The food of Charr,*Salvelinus willughbii (Günther), in Windermere

The stomach contents of 1015 charr, (Salvelinus willughbii Günther)] from Windermere, of which 658 were feeding fish, were examined. The fish were caught over a period of several years and in every month of the year. The data were analysed by two methods, by a points system, which takes into account the abundance and volume of the food organisms, and by the frequency of occurrence of each organism. Charr of all sizes had fed mainly on planktonic Crustacea (particularly Cladocera); larval and pupal chironomids and Chaoborus were also important. From November to April most stomachs of charr netted on the spawning grounds contained charr eggs. The diet of charr is compared with that of seven other fish species in Windermere. There was almost no overlap between the food of charr, which was obtained in the pelagic region, and that of the seven other species, which was mostly bottom fauna, obtained from the littoral region. Thus by occupation of these two different niches the charr and the seven other fish in no way compete for food in Windermere. Some limited data from six other lakes in the English Lake District are presented, in these planktonic Crustacea are also found to be the main food.     

Behavioural responses of naive Arctic charr young to chemical cues from salmonid and non-salmonid fish

The ability to distinguish among chemical cues from multiple predators is of key adaptive value for many prey fish. We examined the attractiveness and repulsiveness of chemical stimuli from different coexisting fish species fed on different diets on the behaviour of hatchery reared Arctic charr young in a Y-maze fluviarum, where the charr could choose between two sides either with control water or stimulus water with fish odour. We used stimuli from (1) matching sized conspecifics, large (2) Arctic charr, (3) salmon, (4) brown trout and (5) brown trout fed on Arctic charr fry. Other salmonids were given pellet food. Additional fish odour treatments included piscivorous (6) pike and (7) burbot. In the control trials both sides received control water. Arctic charr young were expected to respond adaptively to the stimuli from coexisting piscivorous fish. The charr most strongly preferred water with the odour of their matching sized conspecifics, which was the only fish odour they were familiar with before the experiments. They also showed significant preference for other salmonid odours, even though these fish are potential predators on small charr. Chemical stimuli from pike and burbot, on the contrary, were strongly avoided, and burbot odour even prevented the charr to swim and enter the lateral halves of the fluviarum. Moreover, odour from brown trout fed on Arctic charr fry was avoided when compared to stimuli from trout fed on pellets. Although the Arctic charr young were completely naive regarding piscivores, the fact that they could distinguish between different predator taxa and diets on the basis of chemical cues only reflects the long coevolutionary history of these fish populations.     

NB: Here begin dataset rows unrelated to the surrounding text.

(** X25: arguments that come out of a module call.
    [_check_args_for_call_module] returns True exactly for a node that is a
    module call or is reached from one through positional arguments; it
    never looks at keyword arguments, nor inside a list or dict argument.
    And a [KeyedJaggedTensor] constructor one of whose arguments, positional
    or keyword, is such a node is not resolved: the resolution returns "not
    found" for it and leaves the helper and the store as they are. *)
Theorem check_args_for_call_module_spec :
  (forall n, _check_args_for_call_module n = true <-> from_call_module n) /\
  (forall op t args kwargs ph,
     _check_args_for_call_module (mkNode op t args kwargs ph)
     = _check_args_for_call_module (mkNode op t args [] None)) /\
  (forall args kwargs n for_postproc_module h w,
     ArgNode n ∈ (args ++ map snd kwargs)%list -> from_call_module n ->
     _get_node_args_helper_inner (ArgNode (KeyedJaggedTensor_call args kwargs))
       for_postproc_module h w
     = (Ok (None, h), w)).
Proof.
  split; [exact check_args_spec|]. split.
  - intros op t args kwargs ph. by rewrite !check_args_unfold.
  - intros args kwargs n f h w Hin Hfrom.
    unfold _get_node_args_helper_inner, KeyedJaggedTensor_call.
    cbn [_get_node_args_helper_inner_loop opcode_eqb].
    cbn [target_is]. unfold bind at 1, lift at 1. simpl String.eqb. cbn [andb].
    unfold bind at 1, lift at 1. simpl String.eqb. cbn [andb].
    unfold bind at 1, lift at 1. simpl String.eqb. cbn [andb].
    unfold bind at 1, lift at 1. simpl String.eqb. cbn [andb].
    replace (existsb _ (args ++ map snd kwargs)) with true; [reflexivity|].
    symmetry. apply existsb_exists. exists (ArgNode n).
    split; [by apply list_elem_of_In | by apply check_args_spec].
Qed.

(** ** An intercepting forward serves one call per distribution *)

Lemma PipelinedForward_call_pops self input kwargs w c :
  contexts w !! _context self = Some c ->
  exists c', contexts (snd (PipelinedForward_call self input kwargs w)) !! _context self
             = Some c' /\
             input_dist_tensors_requests c' !! _name self = None.
Proof.
  intros Hc. step_call. rewrite Hc. simpl.
  destruct (input_dist_tensors_requests c !! _name self) as [request|] eqn:E; simpl.
  2:{ exists c. by rewrite Hc. }
  destruct (wait request) as [data|e]; simpl.
  2:{ rewrite lookup_insert_eq. eexists; split; [done|]. simpl. apply lookup_delete_eq. }
  rewrite lookup_insert_eq. simpl.
  destruct (module_contexts c !! _name self) as [ctx|]; simpl.
  2:{ rewrite lookup_insert_eq. eexists; split; [done|]. simpl. apply lookup_delete_eq. }
  destruct (_stream self); [destruct (is_multistreamable data)|]; simpl;
    try destruct (sharded w !! _module self); simpl;
    rewrite lookup_insert_eq; eexists; (split; [done|]); simpl; apply lookup_delete_eq.
Qed.

Lemma PrefetchPipelinedForward_call_pops self input kwargs w c :
  contexts w !! _context self = Some c ->
  exists c', contexts (snd (PrefetchPipelinedForward_call self input kwargs w)) !! _context self
             = Some c' /\
             module_input_post_prefetch c' !! _name self = None.
Proof.
  intros Hc. step_call. rewrite Hc. simpl.
  destruct (module_input_post_prefetch c !! _name self) as [data|] eqn:E; simpl.
  2:{ exists c. by rewrite Hc. }
  rewrite lookup_insert_eq. simpl.
  destruct (module_contexts_post_prefetch c !! _name self) as [ctx|]; simpl.
  2:{ rewrite lookup_insert_eq. eexists; split; [done|]. simpl. apply lookup_delete_eq. }
  destruct (_stream self); [destruct (is_multistreamable data)|]; simpl;
    try destruct (sharded w !! _module self); simpl;
    rewrite lookup_insert_eq; eexists; (split; [done|]); simpl; apply lookup_delete_eq.
Qed.
(** * ava/shared/datatypes: StructuredInput and the StringSlice array codec

    A shallow embedding of [datatypes.go].  Go strings are byte strings and
    are modelled by [string]; a Go [int] is a [Z]; a Go slice of strings is
    either [nil] or a sequence of elements; methods with a pointer receiver
    pass the receiver's state explicitly. *)

From Stdlib Require Import ZArith Ascii String.
From stdpp Require Import base gmap strings list.

Local Open Scope Z_scope.

(** ** Characters that cannot be written inside a literal *)

Definition DQ : ascii := "034"%char.   (* the double quote *)
Definition BS : ascii := "092"%char.   (* the backslash *)
Definition LF : ascii := "010"%char.   (* the line feed *)
Definition CR : ascii := "013"%char.   (* the carriage return *)
Definition COMMA : ascii := ","%char.

Definition str1 (c : ascii) : string := String c "".

(** ** Go slices of strings *)

(** [type StringSlice []string]: [None] is the nil slice. *)
Definition StringSlice : Type := option (list string).

Definition elems (s : StringSlice) : list string := default [] s.

(** [len(s)] *)
Definition len (s : StringSlice) : Z := Z.of_nat (length (elems s)).

(** [append(s, w)]: the result is never nil. *)
Definition append (s : StringSlice) (w : string) : StringSlice :=
  Some (elems s ++ [w]).

(** [len(s)] of a string. *)
Definition slen (s : string) : Z := Z.of_nat (String.length s).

Combined effects of environmental factors and predator–prey interactions on zooplankton assemblages in five high alpine lakes

The examination of a yearly cycle of plankton density (rotifer and microcrustacean) and of 419 stomach contents of four species of salmonid fishes, arctic charr, Salvelinus alpinus, brown trout, Salmo trutta, rainbow trout, Onchorynchus mykiss and lake trout, Salvelinus namaycush, living in five high altitude lakes in the French Alps, shows an impact of abiotic variates and the effects of predation on the composition of zooplankton assemblages. The lakes studied may be divided in two groups. The colder, Muzelle and Puy Vachier, are characterised by a low level of food resources, an important impact of predation, and the near absence of planktonic crustaceans. The second group, consisting of Lakes Les Pisses, Petarel and Palluel, is characterised by a low density rotifer assemblage and a more abundant crustacean population controlled by a low level of fish predation.